■ **EXERCISE DESCRIPTION**:
Only a number is wanted here: how many lines in the records below contain the string "embedding".

Dataset entries
· · · · · · ·

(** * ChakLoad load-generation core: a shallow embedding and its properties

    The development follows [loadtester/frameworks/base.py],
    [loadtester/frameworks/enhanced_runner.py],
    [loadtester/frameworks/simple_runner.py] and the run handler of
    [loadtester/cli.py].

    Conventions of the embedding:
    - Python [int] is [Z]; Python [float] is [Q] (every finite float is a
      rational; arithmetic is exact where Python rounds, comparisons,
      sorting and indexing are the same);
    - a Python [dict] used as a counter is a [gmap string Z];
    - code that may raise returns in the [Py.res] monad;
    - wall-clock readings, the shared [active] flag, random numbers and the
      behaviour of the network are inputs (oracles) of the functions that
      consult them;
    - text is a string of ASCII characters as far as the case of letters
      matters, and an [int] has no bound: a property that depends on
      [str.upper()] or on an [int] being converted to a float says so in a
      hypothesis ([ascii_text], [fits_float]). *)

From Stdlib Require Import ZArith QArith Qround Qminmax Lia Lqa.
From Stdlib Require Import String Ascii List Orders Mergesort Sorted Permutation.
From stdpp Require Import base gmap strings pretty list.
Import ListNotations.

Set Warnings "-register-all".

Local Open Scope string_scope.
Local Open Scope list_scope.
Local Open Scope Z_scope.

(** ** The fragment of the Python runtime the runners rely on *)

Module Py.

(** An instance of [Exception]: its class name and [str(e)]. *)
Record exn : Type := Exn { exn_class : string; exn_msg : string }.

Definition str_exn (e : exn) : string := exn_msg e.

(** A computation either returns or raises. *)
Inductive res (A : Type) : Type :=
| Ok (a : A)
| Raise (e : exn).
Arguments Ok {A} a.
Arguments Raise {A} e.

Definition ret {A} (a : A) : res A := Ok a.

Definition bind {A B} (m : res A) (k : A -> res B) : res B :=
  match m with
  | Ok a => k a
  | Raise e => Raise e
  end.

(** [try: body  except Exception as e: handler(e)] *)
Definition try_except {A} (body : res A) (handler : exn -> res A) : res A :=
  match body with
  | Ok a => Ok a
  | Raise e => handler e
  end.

· · · · · · ·

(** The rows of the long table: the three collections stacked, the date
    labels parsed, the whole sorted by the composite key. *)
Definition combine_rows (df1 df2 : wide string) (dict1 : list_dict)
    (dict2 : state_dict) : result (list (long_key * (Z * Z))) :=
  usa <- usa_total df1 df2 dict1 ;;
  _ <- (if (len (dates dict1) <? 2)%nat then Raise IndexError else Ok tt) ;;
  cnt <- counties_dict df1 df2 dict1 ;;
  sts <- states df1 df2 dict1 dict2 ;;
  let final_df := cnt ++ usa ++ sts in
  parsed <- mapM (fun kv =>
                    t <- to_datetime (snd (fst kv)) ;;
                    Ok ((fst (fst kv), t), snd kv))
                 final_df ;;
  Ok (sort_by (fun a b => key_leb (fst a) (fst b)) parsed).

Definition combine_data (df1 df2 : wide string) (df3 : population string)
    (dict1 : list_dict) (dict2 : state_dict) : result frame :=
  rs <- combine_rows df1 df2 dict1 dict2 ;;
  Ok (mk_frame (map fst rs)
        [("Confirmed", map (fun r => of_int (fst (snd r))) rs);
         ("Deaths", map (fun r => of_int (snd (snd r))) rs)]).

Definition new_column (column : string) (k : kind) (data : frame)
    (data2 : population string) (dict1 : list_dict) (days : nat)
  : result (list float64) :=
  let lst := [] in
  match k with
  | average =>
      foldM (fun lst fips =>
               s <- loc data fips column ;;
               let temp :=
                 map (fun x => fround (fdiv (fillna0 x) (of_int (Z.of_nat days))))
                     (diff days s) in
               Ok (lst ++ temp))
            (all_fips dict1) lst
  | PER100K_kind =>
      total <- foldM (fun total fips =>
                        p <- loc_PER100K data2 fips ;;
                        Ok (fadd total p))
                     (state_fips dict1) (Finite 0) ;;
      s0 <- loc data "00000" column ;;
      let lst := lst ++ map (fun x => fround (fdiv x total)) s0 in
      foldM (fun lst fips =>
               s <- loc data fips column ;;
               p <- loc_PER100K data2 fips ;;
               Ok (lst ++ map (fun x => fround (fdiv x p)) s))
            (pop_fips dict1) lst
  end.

· · · · · · ·

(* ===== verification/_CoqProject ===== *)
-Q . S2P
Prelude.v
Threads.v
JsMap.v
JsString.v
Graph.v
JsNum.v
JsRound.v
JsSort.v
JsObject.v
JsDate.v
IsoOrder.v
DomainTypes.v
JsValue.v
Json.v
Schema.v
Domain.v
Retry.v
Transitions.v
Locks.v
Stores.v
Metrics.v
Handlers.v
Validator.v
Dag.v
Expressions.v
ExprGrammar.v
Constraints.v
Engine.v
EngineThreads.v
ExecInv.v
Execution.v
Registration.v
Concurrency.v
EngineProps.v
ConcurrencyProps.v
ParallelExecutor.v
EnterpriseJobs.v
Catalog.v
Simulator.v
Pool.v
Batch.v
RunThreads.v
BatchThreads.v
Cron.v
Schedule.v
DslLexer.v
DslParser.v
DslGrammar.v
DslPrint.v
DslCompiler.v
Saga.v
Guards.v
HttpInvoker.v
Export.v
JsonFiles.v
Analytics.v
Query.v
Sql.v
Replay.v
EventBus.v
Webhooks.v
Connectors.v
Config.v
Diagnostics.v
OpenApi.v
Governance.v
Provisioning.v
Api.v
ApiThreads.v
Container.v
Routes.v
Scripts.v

· · · · · · ·

■ **REPLY TO THE TASK**:
2